Why The U.S. Is About To Gain 2.3 Million Workers (On Paper)



Key Takeaways

  • The Bureau of Labor Statistics is incorporating annual revisions into its jobs report, which could change job market statistics including the unemployment rate and labor force participation ratio.
  • The labor force will jump by an estimated 2.3 million people, forecasters at Goldman Sachs estimated.
  • The bureau will also finalize revisions to job growth between March 2023 and March 2024, subtracting 818,000 jobs.

The Bureau of Labor Statistics is about to revise its estimates for the number of people working in the U.S., a statistical correction that could add millions of people to the workforce who weren’t previously accounted for.

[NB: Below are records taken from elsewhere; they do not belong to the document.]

Lemma collect_map (f : nat -> T) l :
  (forall i, i ∈ l -> start i = Some (f i)) -> collect (start <$> l) = Some (f <$> l).
Proof.
  induction l as [|i l IH]; intros Hl; [done|]. cbn. rewrite (Hl i) by set_solver.
  change (list_fmap _ _ start l) with (start <$> l). rewrite IH by set_solver. done.
Qed.

Lemma start_concurrently_seq count :
  start_concurrently count = collect (start <$> seq 0 count).
Proof.
  unfold start_concurrently. f_equal. rewrite <- list_fmap_compose.
  assert ((fun h : result (option T) nat => match h with Ok joined => joined | Err index => start index end)
            ∘ (fun index => if spawns index then Ok (start index) else Err index)
          <$> seq 1 (count - 1) = start <$> seq 1 (count - 1)) as ->.
  { apply list_fmap_ext. intros ? i _. unfold compose. by destruct (spawns i). }
  destruct count as [|count]; [done|]. cbn. by rewrite Nat.sub_0_r.
Qed.
End StartConcurrently.

(** ** Pending service opens *)

Record PendingServiceOpen : Type := mkOpen { open_cid : Z; open_waiters : list nat }.

Record PendingServiceOpens : Type := mkOpens {
  next_id : Z;
  by_service : gmap string PendingServiceOpen
}.

Definition opens_default : PendingServiceOpens := mkOpens 0 ∅.

Definition attempt_cid (id : Z) : Z :=
  Z.lor SERVICE_OPEN_CID_TAG (Z.land id (SERVICE_OPEN_CID_TAG - 1)).

Section Opens.
(** [oneshot::Sender::is_closed]. *)
Variable is_closed : nat -> bool.

Definition retain_open (ws : list nat) : list nat := List.filter (fun w => negb (is_closed w)) ws.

On Friday, the bureau is set to release its widely anticipated report on the number of jobs gained or lost in the economy, which is expected to show a steady pace of job creation. Alongside that, the bureau will release its monthly figures for the size of the workforce and the number of people unemployed.

The first set of data is based on a survey of employers, and the second is a survey of households. The latter is due for a significant revision that’s likely to show millions more people are working in the U.S. than previously thought.

The bureau is changing its methodology to incorporate new data from the latest census, which has been revised to account for an influx of immigrants. Forecasters at Goldman Sachs calculated the new numbers will show an additional 2.3 million people working in the country and a total population increase of 3.5 million. That will likely drive the unemployment and labor force participation rates up slightly.

As a side effect, comparing those metrics over time will become more difficult because the bureau isn’t going to incorporate the revisions into its historical data.

Controversial Revision Will Be Finalized

In addition to that revision, the bureau is finalizing a revision of historical job creation data from the survey of employers. The preliminary version of that revision stoked controversy last August when it showed 818,000 fewer jobs had been added over the year than previously thought.

Though some numbers may change, the overall story of the job market likely won’t, economists said. In general, the job market has slowed down since its post-pandemic heydey but has not crashed, despite high interest rates imposed by the Federal Reserve to control inflation.

“Annual updates to the establishment and household survey will leave plenty to sift through on February 7, but ultimately, we do not expect them to significantly alter the recent picture of the labor market,” economists at Wells Fargo Securities wrote in a commentary.